The Gopachal rock-cut monuments are a part of nearly 100 Jain monuments found in and around the Gwalior city, but these are dated earlier than the Siddhachal Caves located about 2 km north of these monuments. Both monuments were defaced and desecrated around 1527 when the Emperor Babur ordered their destruction., Quote: "In 1527, the Urvahi Jinas were mutilated by the Mughal emperor Babar, a fact he records in his memoirs". Centuries later, the Jain community restored many of the statues by adding back stucco heads on the top of the damaged idols.

The prolific Apabhramsha author Raidhu was responsible for consecrating many of the Jain rock carved images as attested by multiple inscriptions. These include the two colossal images of Shri Adinatha (57 feet) and Shri Chandraprabhu.

Qutb ud-Din Aibak captured the fort from Pratihara in 1196 and held it until his death in 1210. Altmash captured the fort in 1232 and built the fortifications at the Urvahi gate. The Tomars acquired control in 1394 and held it until 1517.

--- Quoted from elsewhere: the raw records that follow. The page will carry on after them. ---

(** * Sharp and Sharp A/C infra-red protocols (ir_Sharp.cpp)

    A shallow embedding of the encode, send and decode routines of the
    Sharp remote-control protocol and of the [IRSharpAc] state class, with
    the properties the specification states about them.

    C integers are modelled as [Z] with the wrap-around of their width
    written out ([u8], [u16], [u32], [u64]); the state array of the A/C
    class and the capture buffer are lists of [Z] indexed with stdpp's
    lookup and insert. *)

From Stdlib Require Import ZArith List Bool Lia.
From stdpp Require Import base list.
From Equations Require Import Equations.
Import ListNotations.
Local Open Scope Z_scope.

(** ** Machine integers *)

Definition wrap (w x : Z) : Z := x mod 2 ^ w.
Definition u8 : Z -> Z := wrap 8.
Definition u16 : Z -> Z := wrap 16.
Definition u32 : Z -> Z := wrap 32.
Definition u64 : Z -> Z := wrap 64.

(** ** The parts of the library that ir_Sharp.cpp builds on *)

(** The result of [matchData] (IRrecv.h). *)
Record match_result_t := MatchResult {
  mr_success : bool;
  mr_data : Z;
  mr_used : Z
}.

(** The timing-match layer of IRrecv: its constants and classifiers are
    declared outside ir_Sharp.cpp and are taken as parameters.  The
    signatures follow the calls made by ir_Sharp.cpp: [matchMark measured
    desired tolerance], [matchSpace measured desired], [match_ measured
    desired], [matchAtLeast measured desired], and [matchData buf nbits
    onemark onespace zeromark zerospace tolerance excess MSBfirst], where
    [buf] is the capture buffer from the pointed entry on. *)
Class IRrecvLayer := {
  kRawTick : Z;
  kStartOffset : Z;
  kHeader : Z;
  kFooter : Z;
  kTolerance : Z;
  kMarkExcess : Z;
  match_ : Z -> Z -> bool;
  matchMark : Z -> Z -> Z -> bool;
  matchSpace : Z -> Z -> bool;
  matchAtLeast : Z -> Z -> bool;
  matchData : list Z -> Z -> Z -> Z -> Z -> Z -> Z -> Z -> bool -> match_result_t
}.

(** The constants of ir_Sharp.h used by the A/C class and by the A/C
    decoder; the header is not part of the sources, so they are parameters.
    Byte positions are indices into the state array. *)
Class SharpAcHeader := {
  kSharpAcHdrMark : Z;
  kSharpAcHdrSpace : Z;
  kSharpAcBitMark : Z;
  kSharpAcZeroSpace : Z;
  kSharpAcOneSpace : Z;
  kSharpAcGap : Z;
  kSharpAcBits : Z;
  kSharpAcAuto : Z;
  kSharpAcDry : Z;
  kSharpAcCool : Z;
  kSharpAcHeat : Z;
  kSharpAcMinTemp : Z;
  kSharpAcMaxTemp : Z;
  kSharpAcFanAuto : Z;
  kSharpAcFanMin : Z;
  kSharpAcFanMed : Z;
  kSharpAcFanHigh : Z;
  kSharpAcFanMax : Z;
  kSharpAcByteTemp : nat;
  kSharpAcMaskTemp : Z;
  kSharpAcBytePower : nat;
  kSharpAcBitPower : Z;
  kSharpAcByteMode : nat;
  kSharpAcMaskMode : Z;
  kSharpAcByteFan : nat;
  kSharpAcMaskFan : Z;
  kSharpAcByteManual : nat;
  kSharpAcBitFanManual : Z;
  kSharpAcBitTempManual : Z
}.

(** Modelled from the spec: the widths of the Sharp frame are declared in a
    header that is not part of the sources; the spec gives 15 bits, made of
    a 5-bit address, an 8-bit command, an expansion bit and a check bit. *)
Definition kSharpBits : Z := 15.

(** Modelled from the spec: the address field of the frame has 5 bits
    (the declaration is not part of the sources). *)
Definition kSharpAddressBits : Z := 5.

(** Modelled from the spec: the command field of the frame has 8 bits
    (the declaration is not part of the sources). *)
Definition kSharpCommandBits : Z := 8.

(** Modelled from the spec: the length of the A/C state array is declared
    in ir_Sharp.h, which is not part of the sources; the spec fixes it at
    13 bytes, the size of the reset array of [stateReset]. *)
Definition kSharpAcStateLength : Z := 13.

(** Modelled from the spec: [reverseBits] (IRutils) is not part of the
    sources; the spec asks for the bit-reversal of a value within its
    width.  The low [nbits] bits are reversed one at a time and the bits
    above them stay where they are. *)
Fixpoint reverseBits_loop (n : nat) (input output : Z) : Z * Z :=
  match n with
  | O => (input, output)
  | S n' =>
      let output := u64 (Z.shiftl output 1) in
      let output := Z.lor output (Z.land input 1) in
      reverseBits_loop n' (Z.shiftr input 1) output
  end.

(** Modelled from the spec: [reverseBits input nbits] (IRutils, not part of
    the sources) reverses the low [nbits] bits of [input]; a width of at
    most one bit changes nothing and the width is capped at 64. *)
Definition reverseBits (input nbits : Z) : Z :=
  if nbits <=? 1 then input
  else
    let nbits := Z.min nbits 64 in
    let '(input, output) := reverseBits_loop (Z.to_nat nbits) input 0 in
    Z.lor (u64 (Z.shiftl input nbits)) output.

(** Modelled from the spec: [xorBytes] (IRutils) is not part of the
    sources; the spec calls it the xor-reduction of the first [length]
    bytes of the array. *)
Fixpoint xorBytes_loop (n : nat) (i : nat) (start : list Z) (checksum : Z) : Z :=
  match n with
  | O => checksum
  | S n' => xorBytes_loop n' (S i) start (u8 (Z.lxor checksum (start !!! i)))
  end.

(** Modelled from the spec: [xorBytes start length] (IRutils, not part of
    the sources) is the xor of the first [length] bytes, from 0. *)
Definition xorBytes (start : list Z) (len : Z) : Z :=
  xorBytes_loop (Z.to_nat len) 0 start 0.

(** The arguments of one call of [sendGeneric] (IRsend), in the order of
    the call made by [sendSharpRaw]. *)
Record GenericCall := {
  headermark : Z;
  headerspace : Z;
  onemark : Z;
  onespace : Z;
  zeromark : Z;
  zerospace : Z;
  footermark : Z;
  gap : Z;
  gdata : Z;
  gnbits : Z;
  frequency : Z;
  MSBfirst : bool;
  grepeat : Z;
  dutycycle : Z
}.

(** Modelled from the spec: [sendData] and [sendGeneric] (IRsend) are not
    part of the sources.  Following the spec, the transmit routine
    synthesizes a pulse train: an optional header mark and space (left out
    when zero), then for each bit, most significant first, a mark followed
    by the one or zero space, then the footer mark and the gap.  The train
    is the list of pulse durations in microseconds.  Only the
    most-significant-bit-first order, the one [sendSharpRaw] asks for, is
    modelled; no other order is sent by the code under study. *)
Fixpoint sendData (onemark onespace zeromark zerospace data : Z) (nbits : nat)
  : list Z :=
  match nbits with
  | O => []
  | S n =>
      (if Z.testbit data (Z.of_nat n) then [onemark; onespace]
       else [zeromark; zerospace])
        ++ sendData onemark onespace zeromark zerospace data n
  end.

(** Modelled from the spec: one transmission of [sendGeneric] (IRsend, not
    part of the sources): header when not zero, bits, footer mark when not
    zero, gap. *)
Definition sendGeneric_once (c : GenericCall) : list Z :=
  (if headermark c =? 0 then [] else [headermark c])
    ++ (if headerspace c =? 0 then [] else [headerspace c])
    ++ sendData (onemark c) (onespace c) (zeromark c) (zerospace c) (gdata c)
         (Z.to_nat (gnbits c))
    ++ (if footermark c =? 0 then [] else [footermark c])
    ++ [gap c].

(** Modelled from the spec: [sendGeneric] (IRsend, not part of the
    sources) transmits the message once and then [repeat] more times. *)
Definition sendGeneric (c : GenericCall) : list Z :=
  concat (replicate (S (Z.to_nat (grepeat c))) (sendGeneric_once c)).

(** ** Constants of ir_Sharp.cpp *)

Definition kSharpTick : Z := 26.
Definition kSharpBitMarkTicks : Z := 10.
Definition kSharpBitMark : Z := u16 (kSharpBitMarkTicks * kSharpTick).
Definition kSharpOneSpaceTicks : Z := 70.
Definition kSharpOneSpace : Z := u16 (kSharpOneSpaceTicks * kSharpTick).
Definition kSharpZeroSpaceTicks : Z := 30.
Definition kSharpZeroSpace : Z := u16 (kSharpZeroSpaceTicks * kSharpTick).
Definition kSharpGapTicks : Z := 1677.
Definition kSharpGap : Z := u16 (kSharpGapTicks * kSharpTick).
Definition kSharpToggleMask : Z :=
  u64 (Z.shiftl 1 (kSharpBits - kSharpAddressBits)) - 1.
Definition kSharpAddressMask : Z := u64 (Z.shiftl 1 kSharpAddressBits) - 1.
Definition kSharpCommandMask : Z := u64 (Z.shiftl 1 kSharpCommandBits) - 1.

(** ** Sending *)

(** The call of [sendGeneric] made by [sendSharpRaw] for one half-frame. *)
Definition sharp_call (data nbits : Z) : GenericCall :=
  {| headermark := 0; headerspace := 0;
     onemark := kSharpBitMark; onespace := kSharpOneSpace;
     zeromark := kSharpBitMark; zerospace := kSharpZeroSpace;
     footermark := kSharpBitMark; gap := kSharpGap;
     gdata := data; gnbits := nbits; frequency := 38; MSBfirst := true;
     grepeat := 0; dutycycle := 33 |}.

(** One turn of the inner loop of [sendSharpRaw]: a call of [sendGeneric]
    is logged and the data is inverted. *)
Definition sendSharpRaw_inner (nbits : Z) (st : list GenericCall * Z)
  : list GenericCall * Z :=
  let '(log, data) := st in
  (log ++ [sharp_call data nbits], u64 (Z.lxor data kSharpToggleMask)).

(** The outer loop [for (uint16_t i = 0; i <= repeat; i++)].  The counter
    is a 16-bit integer and wraps; the loop is run on fuel and [None] means
    the fuel ran out before the loop ended.  The inner loop runs for
    [n = 0] and [n = 1]. *)
Fixpoint sendSharpRaw_loop (fuel : nat) (i repeat nbits : Z)
  (st : list GenericCall * Z) : option (list GenericCall * Z) :=
  match fuel with
  | O => None
  | S fuel' =>
      if i <=? repeat then
        let st := sendSharpRaw_inner nbits (sendSharpRaw_inner nbits st) in
        sendSharpRaw_loop fuel' (u16 (i + 1)) repeat nbits st
      else Some st
  end.

(** [sendSharpRaw fuel data nbits repeat] gives the calls of [sendGeneric]
    made, in order, and the value of the local [data] at the end. *)
Definition sendSharpRaw (fuel : nat) (data nbits repeat : Z)
  : option (list GenericCall * Z) :=
  sendSharpRaw_loop fuel 0 repeat nbits ([], data).

(** The pulse train of a log of [sendGeneric] calls. *)
Definition transmit (log : list GenericCall) : list Z :=
  concat (map sendGeneric log).

Definition encodeSharp (address command expansion check : Z) (MSBfirst : bool) : Z :=
  let address := u16 (Z.land address (Z.shiftl 1 kSharpAddressBits - 1)) in
  let command := u16 (Z.land command (Z.shiftl 1 kSharpCommandBits - 1)) in
  let expansion := u16 (Z.land expansion 1) in
  let check := u16 (Z.land check 1) in
  let address :=
    if negb MSBfirst then u16 (reverseBits address kSharpAddressBits) else address in
  let command :=
    if negb MSBfirst then u16 (reverseBits command kSharpCommandBits) else command in
  u32 (Z.lor (Z.lor (Z.lor (Z.shiftl address (kSharpCommandBits + 2))
                           (Z.shiftl command 2))
                    (Z.shiftl expansion 1))
             check).

Definition sendSharp (fuel : nat) (address command nbits repeat : Z)
  : option (list GenericCall * Z) :=
  sendSharpRaw fuel (encodeSharp address command 1 0 true) nbits repeat.

(** Modelled from the spec: the overload of [sendGeneric] that takes a byte
    array (IRsend) is not part of the sources.  Following the spec, it
    sends a header-framed byte-serial signal: the header mark and space,
    then for each byte its eight bits, each a mark followed by the one or
    zero space, then the footer mark and the gap.  The bits of a byte go
    out in the order the caller asks for. *)
Definition sendByte (onemark onespace zeromark zerospace : Z) (MSBfirst : bool) (b : Z)
  : list Z :=
  flat_map (fun i : nat =>
              let bit := if MSBfirst then (7 - Z.of_nat i) else Z.of_nat i in
              if Z.testbit b bit then [onemark; onespace] else [zeromark; zerospace])
    (seq 0 8).

(** Modelled from the spec: the byte-array overload of [sendGeneric]
    (IRsend, not part of the sources): header, the bytes, footer mark and
    gap, once and then [repeat] more times. *)
Definition sendGeneric_bytes (headermark headerspace onemark onespace zeromark zerospace
  footermark gap : Z) (data : list Z) (nbytes : Z) (MSBfirst : bool) (repeat : Z)
  : list Z :=
  concat (replicate (S (Z.to_nat repeat))
            ([headermark; headerspace]
               ++ flat_map (sendByte onemark onespace zeromark zerospace MSBfirst)
                    (take (Z.to_nat nbytes) data)
               ++ [footermark; gap])).

Definition sendSharpAc {H : SharpAcHeader} (data : list Z) (nbytes repeat : Z)
  : list Z :=
  if nbytes <? kSharpAcStateLength then []
  else
    sendGeneric_bytes kSharpAcHdrMark kSharpAcHdrSpace
      kSharpAcBitMark kSharpAcOneSpace kSharpAcBitMark kSharpAcZeroSpace
      kSharpAcBitMark kSharpAcGap data nbytes false repeat.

Mughal Emperor Babur conquered Gwalior in AD 1527. Babar ordered the destruction of the Jain statues, as he mentions in his memoirs. The heads of the statues at Urvahi gate and the Ek Patthat ki Bawadi were damaged. The Urvahi gate sculptures were repaired at some later time by the local Jains. The South-West Group and North West group sculptures survived because they were in inconspicuous and hard to reach places and the Mughals kept control until Muhammad Shah. Scindias, took control in 1731. Shortly before that, Jain temples were constructed again in Gwalior city in 1704, including the Jain Golden Temple, Gwalior.

== Description ==
The Gopachal rock-cut monuments depict the Tirthankaras in seated or standing meditating positions. They are not as colossal as some of those found in the Siddhachal Caves, but they are big. The Gopachal monuments include standing and seated Shri Rishabhanatha (Adinatha), Neminatha, Parshvanatha and Shri Mahavirasvami.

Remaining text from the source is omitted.